__Work task__:
Return, word for word, the lines of the listing below from the one with "(** The loop" through the one with "[src/Bascanka.Explorer.ContextMenu]: the command", and no other lines.

__Records for this exercise__:
◇ ◇ ◇
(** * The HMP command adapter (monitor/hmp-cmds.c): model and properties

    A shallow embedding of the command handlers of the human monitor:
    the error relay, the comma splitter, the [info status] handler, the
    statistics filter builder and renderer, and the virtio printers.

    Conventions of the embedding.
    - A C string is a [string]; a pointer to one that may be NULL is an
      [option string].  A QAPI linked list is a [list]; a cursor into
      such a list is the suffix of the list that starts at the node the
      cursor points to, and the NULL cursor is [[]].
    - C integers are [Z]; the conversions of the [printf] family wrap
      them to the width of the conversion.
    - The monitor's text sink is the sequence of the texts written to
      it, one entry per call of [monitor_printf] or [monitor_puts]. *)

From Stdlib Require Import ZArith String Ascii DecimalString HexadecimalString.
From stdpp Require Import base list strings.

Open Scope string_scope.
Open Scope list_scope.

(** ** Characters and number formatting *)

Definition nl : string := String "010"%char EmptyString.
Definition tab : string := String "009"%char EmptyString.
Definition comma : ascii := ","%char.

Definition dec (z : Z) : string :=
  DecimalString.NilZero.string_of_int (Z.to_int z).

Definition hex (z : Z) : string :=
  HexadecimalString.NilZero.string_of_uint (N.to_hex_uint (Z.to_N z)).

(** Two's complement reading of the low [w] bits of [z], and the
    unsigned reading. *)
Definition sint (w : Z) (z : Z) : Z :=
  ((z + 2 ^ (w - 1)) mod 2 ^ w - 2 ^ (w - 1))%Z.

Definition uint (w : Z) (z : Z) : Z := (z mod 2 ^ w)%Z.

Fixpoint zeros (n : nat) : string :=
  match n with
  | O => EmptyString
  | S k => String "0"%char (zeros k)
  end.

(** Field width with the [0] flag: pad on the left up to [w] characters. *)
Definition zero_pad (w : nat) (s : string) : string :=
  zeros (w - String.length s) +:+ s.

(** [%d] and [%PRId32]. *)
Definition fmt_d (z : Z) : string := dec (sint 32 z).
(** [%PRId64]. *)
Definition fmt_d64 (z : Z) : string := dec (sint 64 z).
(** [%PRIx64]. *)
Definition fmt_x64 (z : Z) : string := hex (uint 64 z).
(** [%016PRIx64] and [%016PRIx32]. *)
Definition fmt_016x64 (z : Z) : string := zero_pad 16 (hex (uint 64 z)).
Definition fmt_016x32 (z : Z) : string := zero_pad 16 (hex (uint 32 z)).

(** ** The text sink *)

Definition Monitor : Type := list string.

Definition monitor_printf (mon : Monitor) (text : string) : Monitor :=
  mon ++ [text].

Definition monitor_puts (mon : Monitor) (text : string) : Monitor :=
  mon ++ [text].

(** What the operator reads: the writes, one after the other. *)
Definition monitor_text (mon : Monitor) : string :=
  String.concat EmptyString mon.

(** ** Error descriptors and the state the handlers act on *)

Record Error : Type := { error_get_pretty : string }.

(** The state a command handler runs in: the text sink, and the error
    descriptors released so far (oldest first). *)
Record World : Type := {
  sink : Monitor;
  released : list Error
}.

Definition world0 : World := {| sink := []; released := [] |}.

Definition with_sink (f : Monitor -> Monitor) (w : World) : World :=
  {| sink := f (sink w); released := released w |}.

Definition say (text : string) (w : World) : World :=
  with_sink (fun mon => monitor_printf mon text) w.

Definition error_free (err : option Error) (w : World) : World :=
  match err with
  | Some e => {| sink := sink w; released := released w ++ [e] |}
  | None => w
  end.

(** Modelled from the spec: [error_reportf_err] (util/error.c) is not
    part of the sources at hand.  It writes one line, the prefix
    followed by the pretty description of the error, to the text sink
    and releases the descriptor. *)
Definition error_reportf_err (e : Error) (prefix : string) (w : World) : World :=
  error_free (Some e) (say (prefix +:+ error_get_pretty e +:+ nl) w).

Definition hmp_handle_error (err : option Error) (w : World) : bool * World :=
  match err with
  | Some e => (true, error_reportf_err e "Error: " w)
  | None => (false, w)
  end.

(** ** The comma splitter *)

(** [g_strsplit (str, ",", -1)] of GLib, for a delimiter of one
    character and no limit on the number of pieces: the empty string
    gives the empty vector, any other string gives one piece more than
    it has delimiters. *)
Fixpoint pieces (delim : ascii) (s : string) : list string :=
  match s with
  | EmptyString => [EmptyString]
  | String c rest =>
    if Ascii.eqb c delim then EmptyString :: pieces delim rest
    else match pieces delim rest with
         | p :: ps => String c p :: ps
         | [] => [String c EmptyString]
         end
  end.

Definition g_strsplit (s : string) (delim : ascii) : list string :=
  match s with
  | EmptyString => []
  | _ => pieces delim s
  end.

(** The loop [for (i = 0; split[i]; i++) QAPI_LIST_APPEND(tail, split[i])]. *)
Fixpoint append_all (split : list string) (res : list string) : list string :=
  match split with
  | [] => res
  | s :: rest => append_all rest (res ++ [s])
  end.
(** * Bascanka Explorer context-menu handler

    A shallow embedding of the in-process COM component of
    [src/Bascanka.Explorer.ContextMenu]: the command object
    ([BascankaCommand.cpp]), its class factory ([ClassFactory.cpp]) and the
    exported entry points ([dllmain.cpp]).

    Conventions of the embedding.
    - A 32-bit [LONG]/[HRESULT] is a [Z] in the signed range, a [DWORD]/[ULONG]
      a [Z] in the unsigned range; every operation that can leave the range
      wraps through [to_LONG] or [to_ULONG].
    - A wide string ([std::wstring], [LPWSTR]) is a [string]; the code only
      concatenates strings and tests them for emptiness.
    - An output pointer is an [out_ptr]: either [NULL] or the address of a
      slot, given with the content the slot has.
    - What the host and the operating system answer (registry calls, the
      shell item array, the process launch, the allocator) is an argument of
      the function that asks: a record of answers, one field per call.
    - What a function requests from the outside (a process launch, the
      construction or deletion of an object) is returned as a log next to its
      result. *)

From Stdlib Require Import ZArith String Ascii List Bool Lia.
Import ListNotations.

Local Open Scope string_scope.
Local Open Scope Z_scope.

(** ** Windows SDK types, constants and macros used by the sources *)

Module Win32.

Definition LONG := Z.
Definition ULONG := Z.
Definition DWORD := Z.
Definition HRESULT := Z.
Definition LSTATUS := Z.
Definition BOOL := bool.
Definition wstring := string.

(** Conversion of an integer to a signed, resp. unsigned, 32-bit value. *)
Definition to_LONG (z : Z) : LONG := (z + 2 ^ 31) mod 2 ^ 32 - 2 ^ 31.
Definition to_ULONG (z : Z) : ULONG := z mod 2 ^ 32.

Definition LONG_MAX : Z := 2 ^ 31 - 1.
◇ ◇ ◇
__Exercise result__:
(** The loop [for (i = 0; split[i]; i++) QAPI_LIST_APPEND(tail, split[i])]. *)
Fixpoint append_all (split : list string) (res : list string) : list string :=
  match split with
  | [] => res
  | s :: rest => append_all rest (res ++ [s])
  end.
(** * Bascanka Explorer context-menu handler

    A shallow embedding of the in-process COM component of
    [src/Bascanka.Explorer.ContextMenu]: the command object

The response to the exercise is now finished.